MY TWENTY-YEAR SEARCH FOR TRUTH AND JUSTICE

A potently rendered chronicle of rape and the clarity and closure achieved even when justice is only partially served.

The story of a Pennsylvania serial rapist who stood trial two decades after his assault on the author.

Mystery writer Winslow (The Red House, 2015) was a religiously chaste junior studying acting at Carnegie Mellon University in 1992 when she was violently raped in her apartment by Arthur Fryar. Police had few clues and little DNA to compare to the author’s forensic evidence, so the investigation stagnated—though the victim prodded the revolving team of detectives to continue sleuthing throughout the ensuing years.
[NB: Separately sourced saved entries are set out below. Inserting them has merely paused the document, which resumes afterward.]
(** The masternode whose turn it is goes to the end of the queue. *)
Lemma queue_rotates h x q l l' prev :
  schedule_ok h l -> queue h (x :: q) l -> Chain.nHeight prev = h -> list_wf l' -> mnMap l' = quiet_map prev x.2 (mnMap l) ->
  queue (h + 1) (q ++ [(h + 1, x.2)]) l'.
Proof.
  intros Hs [Ht Hsort Hpast] Hh Hw' Hm. assert (Hw := so_wf h l Hs). pose proof (so_height h l Hs) as H0.
  pose proof (turns_NoDup l Hw) as Hnd. assert (Hnd' := Hnd). rewrite Ht in Hnd'. apply NoDup_cons in Hnd' as [Hni Hnd'].
  apply Forall_cons in Hpast as [Hx Hpast].
  assert (forall y, y ∈ x :: q -> exists m, mnMap l !! y.2 = Some m /\ IsMNValid m = true /\ y = turn m) as Hin.
  { intros y Hy. apply elem_of_turns; [done|]. by rewrite Ht. }
  assert (forall y, y ∈ q -> y.2 <> x.2) as Hkeys.
  { intros y Hy He. apply Hni. replace x with y; [done|].
    destruct (Hin y) as (m1 & H1 & _ & E1); [by right|].
    destruct (Hin x) as (m2 & H2 & _ & E2); [by left|]. rewrite He in H1. congruence. }
  split.
  - apply NoDup_Permutation; [by apply turns_NoDup| |].
    { apply NoDup_app. split_and!; [done| |apply NoDup_singleton]. intros y Hy ->%list_elem_of_singleton. by apply (Hkeys _ Hy). }
    intros y. rewrite elem_of_turns by done. rewrite Hm, quiet_map_lookup, elem_of_app, list_elem_of_singleton.
    destruct (Hin x) as (mx & Hmx & Hvx & Ex); [by left|].
    destruct (so_mns h l Hs _ _ Hmx) as (_ & _ & _ & Hrev).
    assert (turn (paid (Chain.nHeight prev + 1) (aged params prev mx)) = (h + 1, x.2)) as Hturn.
    { destruct (aged_heights prev mx) as (_ & _ & Hr & _ & Hk). unfold turn, CompareByLastPaid_GetHeight. cbn [paid with_state pdmnState with_nLastPaidHeight with_heights nLastPaidHeight nPoSeRevivedHeight proTxHash].
      cbn. rewrite Hr, Hh, Hk, Ex. cbn [turn snd]. repeat case_bool; f_equal; lia. }
    destruct (decide (y.2 = x.2)) as [He|Hne].
    + rewrite He, Hmx. cbn [fmap option_fmap option_map]. split.
      * intros (m & [= <-] & _ & ->). right. exact Hturn.
      * intros [Hy| ->]; [by destruct (Hkeys y Hy)|]. eexists. split; [reflexivity|]. split; [|by rewrite Hturn].
        unfold paid, IsMNValid, IsMNPoSeBanned in *. cbn. rewrite <- Hvx. apply (aged_turn prev mx).
    + split.
      * intros (m & (m0 & Hm0 & ->)%fmap_Some & Hv & Hy). left. destruct (aged_turn prev m0) as [E1 E2].
        assert (y ∈ x :: q) as [-> | ?]%elem_of_cons; [|done|done]. rewrite <- Ht. apply elem_of_turns; [done|]. exists m0. split; [done|]. rewrite <- E1, <- E2. done.
      * intros [Hy| ->]; [|done]. destruct (Hin y) as (m0 & Hm0 & Hv & Ey); [by right|].
        exists (aged params prev m0). rewrite Hm0. destruct (aged_turn prev m0) as [E1 E2]. split; [done|]. rewrite E1, E2. done.
  - apply StronglySorted_inv in Hsort as [Hsort _]. apply StronglySorted_app. split_and!; [|done|repeat constructor].
    intros y z Hy ->%list_elem_of_singleton. left. rewrite Forall_forall in Hpast. apply Hpast in Hy. cbn. lia.
  - apply Forall_app. split; [|repeat constructor; cbn; lia]. rewrite Forall_forall in Hpast |- *. intros y Hy%Hpast. lia.
Qed.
Winslow arrestingly depicts the rape and its harrowing physical and psychological fallouts as well as the undermining effects on her adult life as she struggled to connect emotionally and romantically with men. Though Fryar attacked another girl later that same year, his DNA only entered the criminal justice network after a drug arrest in 2002. After constant prodding, cold case rape kit DNA was reintroduced into the system, and matches were found to provide sufficient evidence to prosecute Fryar in 2013, but Winslow’s case remained unattributed to him. Her adult life as a married mother of two and an American expatriate living in “polite and formal and circumspect” Cambridge, England, was refocused on obsessively investigating Fryar herself and unearthing enough sound, actionable ties linking him to her assault. Winslow doggedly uncovered more about her rapist and prepared for a media-hyped trial with the aid of persistent investigators. Despite legal red tape—including Pennsylvania’s statute of limitation laws, which can only be overturned with DNA evidence—Fryar emerged as the smug prime suspect. Urgently written with forthright prose, the memoir’s serpentine suspense elements resemble the plot points seen in the kind of crime fiction the author writes herself. She doesn’t skimp on the intimate details of the intimidating court case or the mettle necessary to endure what proved to be a winding, mentally challenging, and ultimately disappointing journey toward retribution.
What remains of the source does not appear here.